REPUBLIKA.CO.ID, JAKARTA -- Pengamat Politik Universitas Indonesia (UI), Agung Suprio mengatakan, adanya Surat Edaran (SE) Nomor SE/6/X/2015 tentang Penanganan Ujaran Kebencian (hate speech) menunjukkan kalau proses Demokrasi di Era Pemerintahan Jokowi mundur ke belakang.
"Saya kira dengan adanya surat edaran ini menunjukkan demokrasi mundur ke belakang. Sebab surat edaran ini mengekang kebebasan berbicara," katanya, Selasa, (3/11).

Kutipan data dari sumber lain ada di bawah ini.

Lemma getRegexMatches_loop_total fuel :
  forall r s matches m,
    re_global r = true -> advances (re_here r) ->
    match m with
    | None => 1 <= fuel /\ lastIndex r = 0
    | Some _ => 2 <= fuel /\ String.length s + 3 <= fuel + lastIndex r
    end ->
    exists out, getRegexMatches_loop fuel r s matches m
                = Some (out, set_lastIndex r 0).
Proof.
  induction fuel as [|fuel IH]; intros r s matches m Hg Hadv Hfuel.
  - destruct m; lia.
  - destruct m as [m|]; simpl.
    + destruct Hfuel as [H2 Hlen].
      destruct (exec r s) as [next r'] eqn:E.
      destruct next as [m'|].
      * destruct (exec_Some _ _ _ _ Hg Hadv E) as (Hr' & Hlt & Hle).
        edestruct (IH r' s) as [out Hout]; [by rewrite Hr' | by rewrite Hr' | |].
        2:{ exists out. rewrite Hout. by rewrite Hr'. }
        simpl. lia.
      * apply exec_None in E as ->.
        edestruct (IH (set_lastIndex r 0) s) as [out Hout]; [done | done | |].
        2:{ exists out. by rewrite Hout. }
        simpl. lia.
    + destruct Hfuel as [_ H0]. exists matches. destruct r; simpl in *. by subst.
Qed.

Lemma getRegexMatches_total r s :
  re_global r = true -> advances (re_here r) ->
  exists out,
    getRegexMatches (String.length s + 2) (JRegExp r) s
    = Some (JArray out, JRegExp (set_lastIndex r 0)).
Proof.
  intros Hg Hadv. unfold getRegexMatches.
  destruct (exec r s) as [m r'] eqn:E. destruct m as [m|].
  - destruct (exec_Some _ _ _ _ Hg Hadv E) as (Hr' & Hlt & Hle).
    edestruct (getRegexMatches_loop_total (String.length s + 2) r' s [] (Some m))
      as [out Hout]; [by rewrite Hr' | by rewrite Hr' | simpl; lia |].
    exists out. rewrite Hout. by rewrite Hr'.
  - apply exec_None in E as ->.
    edestruct (getRegexMatches_loop_total (String.length s + 2)
                 (set_lastIndex r 0) s [] None)
      as [out Hout]; [done | done | simpl; lia |].
    exists out. by rewrite Hout.
Qed.

Lemma ctags_advances : advances regex.ctags_here.
Proof.
  intros s len g. unfold regex.ctags_here.
  repeat case_match; try done. intros [= <- _]. lia.
Qed.

(** ** The console handler *)

(** What the handler does to the object, for every chunk and every state:
    it returns, and its effects are the console event when the guard holds,
    the [up] status when [regex.cdone.exec] matches, and one log line. *)
Lemma on_data_spec (data : string) (mc : Mc) :
  exists mc' tags,
    on_data data mc = Ok mc'
    /\ getRegexMatches (String.length data + 2)
         (JRegExp (regex.ctags (ctags_lastIndex (regex_state mc)))) data
       = Some (JArray tags, JRegExp (regex.ctags 0))
    /\ emitted mc'
       = emitted mc
         ++ (if console_guard (tags ++ [JString (clean data)])
             then [("console", PArray (tags ++ [JString (clean data)]))]
             else [])
         ++ (match fst (exec (regex.cdone (cdone_lastIndex (regex_state mc)))
                          (clean data)) with
             | Some _ => [("status", PString "up")]
             | None => []
             end)
    /\ logfile mc' = logfile mc ++ [(data ++ LF)%string]
    /\ pty_input mc' = pty_input mc
    /\ pty_running mc' = pty_running mc
    /\ pty_state mc' = pty_state mc
    /\ mods mc' = mods mc
    /\ fs_calls mc' = fs_calls mc.
Proof.
  destruct (getRegexMatches_total
              (regex.ctags (ctags_lastIndex (regex_state mc))) data
              eq_refl ctags_advances) as [tags Htags].
  unfold on_data. rewrite Htags. simpl.
  destruct (exec _ (clean data)) as [isDone cdone'] eqn:E. simpl.
  eexists; exists tags. split; [reflexivity|]. split; [done|].
  destruct (console_guard _), isDone; simpl;
    rewrite <- ?app_assoc, ?app_nil_r; done.
Qed.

Sebetulnya, setiap ekspresi atau kritik yang dilontarkan masyarakat terhadap kinerja pemerintah tidak bisa dihadapi dengan cara represif. Meski kritik yang dilontarkan itu membuat orang lain jadi tak suka kepada pemerintah.

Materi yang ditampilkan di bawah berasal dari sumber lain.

(** * Stage decomposition and commander/worker fabric: a shallow embedding

    The first part embeds [enzyme/symbolic_value.py] (discovery of the value
    graph, topological sorting, atomic stages, stage decomposition); the
    second part embeds [mpi_worker_commander.py] (worker variable store,
    result storage with halo exchange, tile ranges). *)

From stdpp Require Import gmap strings list fin_maps.
From Stdlib Require Import ZArith Lia.
From Stdlib Require PrimFloat Uint63.
Lemma NoDup_concat_one_bin (bins : list (list string)) (file : string) :
  NoDup (concat bins) → file ∈ concat bins → in_exactly_one_bin bins file.
Proof.
  induction bins as [|b bins IH]; simpl; intros Hnd Hin.
  - by apply elem_of_nil in Hin.
  - apply NoDup_app in Hnd as (Hb & Hdisj & Hrest).
    apply elem_of_app in Hin as [Hin|Hin].
    + exists 0%nat, b. repeat split; [done|].
      intros [|j] b' Hj Hin'; [done|]. simpl in Hj.
      exfalso. apply (Hdisj file Hin).
      by apply elem_of_concat_lookup with j b'.
    + destruct (IH Hrest Hin) as (i & bi & Hi & Hfile & Huniq).
      exists (S i), bi. repeat split; [done..|].
      intros [|j] b' Hj Hin'; simpl in Hj.
      * injection Hj as <-. exfalso. by apply (Hdisj file Hin').
      * f_equal. by apply Huniq with b'.
Qed.

Lemma partition_one_bin m (p : packing) (file : string) :
  is_partition m p → is_Some (m !! file) → in_exactly_one_bin p.1 file.
Proof.
  intros (Hperm & Hnd & _) [size Hsize].
  apply NoDup_concat_one_bin; [done|]. rewrite Hperm.
  apply list_elem_of_fmap. exists (file, size). split; [done|].
  by apply elem_of_map_to_list.
Qed.

End distribute_facts.

(** ** The packer at the fraction 1 *)

Section fraction_one.

Lemma Qtrunc_div_one (z : Z) : Qtrunc (inject_Z z / 1)%Q = z.
Proof.
  unfold Qtrunc. simpl. rewrite Z.mul_1_r. apply Z.quot_1_r.
Qed.

Lemma calculate_last_overshoot_one (size max_bin_size last_bin_size : Z) :
  calculate_last_overshoot size max_bin_size last_bin_size 1 =
    inject_Z (size - (max_bin_size - last_bin_size)).
Proof.
  unfold calculate_last_overshoot.
  set (ov := (inject_Z size - (inject_Z max_bin_size * 1 - inject_Z last_bin_size))%Q).
  assert (Hov : ov = inject_Z (size - (max_bin_size - last_bin_size))).
  { unfold ov, inject_Z, Qminus, Qplus, Qmult, Qopp. simpl. f_equal. lia. }
  rewrite Hov. destruct (Qltb _ 0); [done|]. by rewrite Qtrunc_div_one.
Qed.

Lemma foldl_Zmax_assoc (a b : Z) (l : list Z) :
  foldl Z.max (Z.max a b) l = Z.max a (foldl Z.max b l).
Proof.
  revert b. induction l as [|x l IH]; intros b; simpl; [done|].
  by rewrite <-Z.max_assoc, IH.
Qed.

"Kritik yang dilontarkan itu tujuannya baik, memperbaiki, dan mempercepat kinerja pemerintah. Pengkritik seharusnya tak bisa ditangkap dengan SE Kapolri Ujaran Kebencian, karena kalau ini dilakukan maka sama saja membungkam rakyat dan membunuh demokrasi itu sendiri," katanya.
Sebelumnya, Kapolri Jenderal Badrodin Haiti mengeluarkan surat edaran bernomor SE/6/X/2015 tentang Penanganan Ujaran Kebencian atau hate speech pada 8 Oktober 2015. Surat ini bertujuan untuk menindak netizen yang mengutarakan kebencian hingga berpotensi menimbulkan konflik sosial.